Jika seorang wanita ingin melakukan biopsi serviks untuk memeriksa infeksi HPV, maka tes HPV saja akan lebih akurat. Hal ini dikarenakan biopsi serviks hanya mengambil jaringan serviks dari area lesi, sehingga tidak memungkinkan untuk menguji semua jaringan pada serviks, sehingga virus HPV mungkin tidak terdistribusi dengan jelas pada area tempat biopsi diambil dan menyebabkan tidak terdeteksinya infeksi HPV yang jelas pada biopsi, sehingga mungkin saja tidak ada sel pectus excavatum yang ditemukan pada biopsi serviks dan tidak ada masalah abnormal lainnya yang terdeteksi, namun ternyata masih terdapat infeksi virus HPV. infeksi virus HPV masih ada.

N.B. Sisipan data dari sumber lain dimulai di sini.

(** The dates never raise: whatever a dictionary holds at the key. *)
Lemma date_prefix_total kvs key default :
  exists d, date_prefix (JObj kvs) key default = Ok d.
Proof.
  unfold date_prefix. simpl.
  destruct (dict_find key kvs) as [v |]; cbn [and_then].
  - destruct (truthy v); [| eauto].
    destruct (slice_prefix 10 v); eauto.
  - simpl. eauto.
Qed.

Lemma school_urn_total url :
  orb (negb (truthy url)) (is_string url) = true ->
  exists urn, school_urn_of url = Ok urn.
Proof.
  unfold school_urn_of. destruct (truthy url); simpl; [| eauto].
  destruct url; simpl; try discriminate. eauto.
Qed.

Lemma education_row_total key idx edu :
  well_formed_education edu = true ->
  exists row,
    education_row E key idx edu = Ok row /\
    subscript row "entityUrn"
    = Ok (JStr ("urn:li:fs_education:harmonic_" ++ key ++ "_" ++ str_of_int idx)) /\
    subscript row "linkedinId" = Ok (JStr key).
Proof.
  unfold well_formed_education. destruct edu as [| | | | | kvs]; try discriminate.
  intros Hwf. unfold education_row.
  destruct (date_prefix_total kvs "startDate" JNull) as [sd Hsd].
  destruct (date_prefix_total kvs "endDate" JNull) as [ed Hed].
  destruct (get_dict kvs "field" JNull) as [field Hfield].
  destruct (get_dict kvs "degree" JNull) as [degree Hdegree].
  assert (Hschool : exists school name url logo urn,
            get (JObj kvs) "school" (JObj []) = Ok school /\
            get school "name" (JStr EmptyString) = Ok name /\
            get school "linkedinUrl" (JStr EmptyString) = Ok url /\
            get school "logoUrl" JNull = Ok logo /\
            school_urn_of url = Ok urn).
  { simpl. destruct (dict_find "school" kvs) as [school |].
    - destruct school as [| | | | | skvs]; try discriminate Hwf.
      destruct (get_dict skvs "name" (JStr EmptyString)) as [name Hname].
      destruct (get_dict skvs "logoUrl" JNull) as [logo Hlogo].
      destruct (dict_find "linkedinUrl" skvs) as [url |] eqn:Hurl.
      + destruct (school_urn_total url Hwf) as [urn Hurn].
        exists (JObj skvs), name, url, logo, urn. repeat split; try assumption.
        simpl. rewrite Hurl. reflexivity.
      + exists (JObj skvs), name, (JStr EmptyString), logo, EmptyString.
        repeat split; try assumption. simpl. rewrite Hurl. reflexivity.
    - exists (JObj []), (JStr EmptyString), (JStr EmptyString), JNull, EmptyString.
      repeat split. }
  destruct Hschool as (school & name & url & logo & urn & H1 & H2 & H3 & H4 & H5).
  rewrite H1. cbn [and_then]. rewrite H2. cbn [and_then].
  rewrite H3. cbn [and_then]. rewrite H4. cbn [and_then]. cbv zeta.
  rewrite H5. cbn [and_then]. rewrite Hsd. cbn [and_then].
  rewrite Hed. cbn [and_then]. rewrite Hfield. cbn [and_then].
  rewrite Hdegree. cbn [and_then].
  eexists. split; [reflexivity |]. split; reflexivity.
Qed.
(** * Auth service: credentials, account lockout and security tokens

    A shallow embedding of the auth service of the platform
    (models/User.js, models/PasswordReset.js, models/RefreshToken.js,
    routes/auth.js, @platform/errors) and the properties of its
    lockout state machine and of its single-use tokens.

    Modelling conventions.
    - A [Date] and a [TIMESTAMP WITH TIME ZONE] are the number of
      milliseconds since the epoch, in [Z].  The process runs in a zone
      with a fixed offset, so [setMinutes], [setHours] and [setDate] add
      a fixed number of milliseconds.  The clock does not move while one
      request is served.
    - A table is the list of its rows in storage order; [rows[0]] of a
      query is the first matching row.
    - Every SQL statement goes through [query]: it is recorded in the
      trace, it may raise (the fault schedule of the world says which
      statements do), and an autocommitted statement that succeeded stays
      committed when a later statement raises.
    - [crypto.randomBytes] reads the entropy of the world.
    - bcrypt and the JWT signer are external: they are fields of [Env].
    - An id is held as the text in which the store prints a [uuid].
      The store compares a parameter with a [uuid] column by value; the
      tables compare text, which agrees for a parameter in that text
      form.
    - The INTEGER range of the store and the range of [Date] are not
      modelled. *)

From Stdlib Require Import ZArith NArith List String Ascii Bool Lia.
From Stdlib Require Import DecimalString.
From Stdlib.Strings Require Import Byte.
Import ListNotations.
Local Open Scope string_scope.
Local Open Scope Z_scope.

(* ================================================================== *)
(** ** JavaScript values the service relies on *)

Definition Date := Z.

Definition msPerMinute : Z := 60000.
Definition msPerHour : Z := 3600000.
Definition msPerDay : Z := 86400000.

(** [d.setMinutes(d.getMinutes() + m)] *)
Definition addMinutes (d : Date) (m : Z) : Date := d + m * msPerMinute.
(** [d.setHours(d.getHours() + h)] *)
Definition addHours (d : Date) (h : Z) : Date := d + h * msPerHour.
(** [d.setDate(d.getDate() + n)] *)
Definition addDays (d : Date) (n : Z) : Date := d + n * msPerDay.

(** [new Date(v)] for a column that may be NULL: [new Date(null)] is the
    epoch. *)
Definition newDate (v : option Date) : Date :=
  match v with Some d => d | None => 0 end.

(** [Math.ceil(a / b)] for integers [a] and positive [b]. *)
Definition ceilDiv (a b : Z) : Z := (a + b - 1) / b.

(** [String(n)] for an integer [n], as a template literal prints it. *)
Definition numberToString (n : Z) : string :=
  NilEmpty.string_of_int (Z.to_int n).

(** [parseInt(process.env.X) || d]: an unset or unparsable variable and
    the value 0 all give the default. *)
Definition parseIntOr (v : option Z) (d : Z) : Z :=
  match v with
  | None => d
  | Some n => if n =? 0 then d else n
  end.

Definition lowerAscii (c : ascii) : ascii :=
  let n := N_of_ascii c in
  if ((65 <=? n) && (n <=? 90))%N then ascii_of_N (n + 32) else c.

(** [s.toLowerCase()], on ASCII text. *)
Fixpoint toLowerCase (s : string) : string :=
  match s with
  | EmptyString => EmptyString
  | String c r => String (lowerAscii c) (toLowerCase r)
  end.

(* ================================================================== *)
(** ** Random tokens *)

Definition hexDigit (n : N) : ascii :=
  (if n <? 10 then ascii_of_N (48 + n) else ascii_of_N (87 + n))%N.

Definition hexByte (b : byte) : list ascii :=
  let n := Byte.to_N b in [hexDigit (n / 16); hexDigit (n mod 16)]%N.

(** [buf.toString('hex')] *)
Definition toHex (bs : list byte) : string :=
  string_of_list_ascii (flat_map hexByte bs).

Definition isHexDigit (c : ascii) : bool :=
  let n := N_of_ascii c in
  (((48 <=? n) && (n <=? 57)) || ((97 <=? n) && (n <=? 102)))%N.

Fixpoint allChars (p : ascii -> bool) (s : string) : bool :=
  match s with
  | EmptyString => true
  | String c r => p c && allChars p r
  end.

(** An opaque 256-bit token: 64 lower-case hexadecimal digits. *)
Definition isHex256 (s : string) : bool :=
  (Nat.eqb (String.length s) 64) && allChars isHexDigit s.

Definition byteOfN (n : N) : byte :=
  match Byte.of_N (n mod 256) with Some b => b | None => x00 end.

(** [rnds[i] = f(rnds[i])] *)
Fixpoint updateAt (i : nat) (f : byte -> byte) (bs : list byte) : list byte :=
  match bs, i with
  | [], _ => []
  | b :: r, O => f b :: r
  | b :: r, S j => b :: updateAt j f r
  end.

(** The uuid package, [v4()]: sixteen random bytes with the version and
    the variant written over them,
    [rnds[6] = (rnds[6] & 0x0f) | 0x40; rnds[8] = (rnds[8] & 0x3f) | 0x80],
    printed as 8-4-4-4-12 hexadecimal digits. *)
Definition uuidStamp (rnds : list byte) : list byte :=
  updateAt 8 (fun b => byteOfN (N.lor (N.land (Byte.to_N b) 63) 128))
    (updateAt 6 (fun b => byteOfN (N.lor (N.land (Byte.to_N b) 15) 64)) rnds).

Definition uuidStringify (bs : list byte) : string :=
  toHex (firstn 4 bs) ++ "-" ++
  toHex (firstn 2 (skipn 4 bs)) ++ "-" ++
  toHex (firstn 2 (skipn 6 bs)) ++ "-" ++
  toHex (firstn 2 (skipn 8 bs)) ++ "-" ++
  toHex (firstn 6 (skipn 10 bs)).

(* ================================================================== *)
(** ** @platform/errors *)

Inductive Error : Type :=
| PgError (code : string)
| JsError (message : string)
| TypeError (message : string)
| ApplicationError (name : string) (message : string) (statusCode : Z).

Definition BadRequestError (m : string) := ApplicationError "BadRequestError" m 400.
Definition UnauthorizedError (m : string) := ApplicationError "UnauthorizedError" m 401.
Definition ConflictError (m : string) := ApplicationError "ConflictError" m 409.

(** Modelled from the spec: [TooManyRequestsError] is imported by the
    routes from @platform/errors, whose source declares no such class;
    the error taxonomy and the service README give it status 429. *)
Definition TooManyRequestsError (m : string) :=
  ApplicationError "TooManyRequestsError" m 429.

Definition errorName (e : Error) : string :=
  match e with
  | PgError _ => "error"
  | JsError _ => "Error"
  | TypeError _ => "TypeError"
  | ApplicationError n _ _ => n
  end.

Definition errorMessage (e : Error) : string :=
  match e with
  | PgError c => c
  | JsError m => m
  | TypeError m => m
  | ApplicationError _ m _ => m
  end.

(** [err.statusCode || 500] *)
Definition errorStatus (e : Error) : Z :=
  match e with
  | ApplicationError _ _ s => if s =? 0 then 500 else s
  | _ => 500
  end.

(** SQLSTATE codes of the store. *)
Definition connection_failure : string := "08006".
Definition unique_violation : string := "23505".
Definition foreign_key_violation : string := "23503".

(* ================================================================== *)
(** ** Persisted schema (config/database.js) *)

Record auth_user : Type := mkUser {
  id : string;
  email : string;
  password_hash : string;
  email_verified : bool;
  email_verification_token : option string;
  email_verification_expires : option Date;
  failed_login_attempts : option Z;
  locked_until : option Date;
  created_at : Date;
  updated_at : Date
}.

Record refresh_token : Type := mkRefresh {
  rt_id : string;
  rt_user_id : string;
  rt_token : string;
  rt_expires_at : Date;
  rt_created_at : Date;
  rt_revoked : bool
}.

Record password_reset : Type := mkReset {
  pr_id : string;
  pr_user_id : string;
  pr_token : string;
  pr_expires_at : Date;
  pr_created_at : Date;
  pr_used : bool
}.

Record Database : Type := mkDb {
  auth_users : list auth_user;
  auth_refresh_tokens : list refresh_token;
  auth_password_resets : list password_reset
}.

Definition emptyDb : Database := mkDb [] [] [].

Definition with_users (d : Database) (us : list auth_user) : Database :=
  mkDb us (auth_refresh_tokens d) (auth_password_resets d).
Definition with_refresh (d : Database) (ts : list refresh_token) : Database :=
  mkDb (auth_users d) ts (auth_password_resets d).
Definition with_resets (d : Database) (rs : list password_reset) : Database :=
  mkDb (auth_users d) (auth_refresh_tokens d) rs.

(** [UPDATE t SET ... WHERE p]: every row satisfying [p] is rewritten. *)
Definition updateWhere {A : Type} (p : A -> bool) (f : A -> A) (t : list A) : list A :=
  map (fun r => if p r then f r else r) t.

(** [rowCount] of an UPDATE or DELETE on the rows satisfying [p]. *)
Definition rowCount {A : Type} (p : A -> bool) (t : list A) : Z :=
  Z.of_nat (List.length (filter p t)).

(** [WHERE id = $1] *)
Definition hasId (uid : string) (u : auth_user) : bool := (id u =? uid)%string.

Definition userById (uid : string) (d : Database) : option auth_user :=
  find (hasId uid) (auth_users d).

Definition userByEmail (e : string) (d : Database) : option auth_user :=
  find (fun u => email u =? e)%string (auth_users d).

Definition resetByToken (t : string) (d : Database) : option password_reset :=
  find (fun r => pr_token r =? t)%string (auth_password_resets d).

Definition refreshByToken (t : string) (d : Database) : option refresh_token :=
  find (fun r => rt_token r =? t)%string (auth_refresh_tokens d).

(* ================================================================== *)
(** ** The world a request runs in *)

(** The SQL statements of the three models, one constructor per query
    text. *)
Inductive Statement : Type :=
| InsertUser
| DeleteUser
| SelectUserByEmail
| UpdatePasswordHash
| UpdateVerificationToken
| SelectUserByVerificationToken
| UpdateEmailVerified
| SelectEmailVerified
| SelectLockedUntil
| UpdateIncrementFailedAttempts
| UpdateLockedUntil
| UpdateResetFailedAttempts
| InsertPasswordReset
| SelectPasswordResetByToken
| UpdateResetUsedByToken
| UpdateResetUsedByUser
| DeleteExpiredPasswordResets
| CountRecentPasswordResets
| InsertRefreshToken
| SelectRefreshTokenByToken
| UpdateRevokedByToken
| UpdateRevokedByUser
| DeleteExpiredRefreshTokens.

Inductive Event : Type :=
| Sql (s : Statement)
| BcryptHash
| BcryptCompare
| Mail (subject : string) (to : string).

(** [trace] lists the events most recent first. *)
Record World : Type := mkWorld {
  db : Database;
  now : Date;
  faults : list bool;
  entropy : list byte;
  pg_entropy : list byte;
  trace : list Event
}.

Oleh karena itu, ketika seorang wanita perlu dites untuk infeksi HPV, diagnosis tidak harus dikonfirmasi dengan biopsi, tetapi dengan HPVDNA atau kariotipe HPV. Biopsi serviks dilakukan untuk mendeteksi adanya lesi serviks, yang paling umum adalah neoplasia intraepitel serviks dan bahkan kanker serviks, yang harus didiagnosis dengan biopsi, sedangkan HPV hanya mendeteksi infeksi HPV dan bukan lesi serviks. Jadi, jika seorang wanita hanya ingin menguji infeksi HPV, maka biopsi biasanya tidak diperlukan, tetapi tes HPV sederhana sudah cukup, tetapi jika dia memeriksa masalah lesi serviks, maka biopsi harus dilakukan.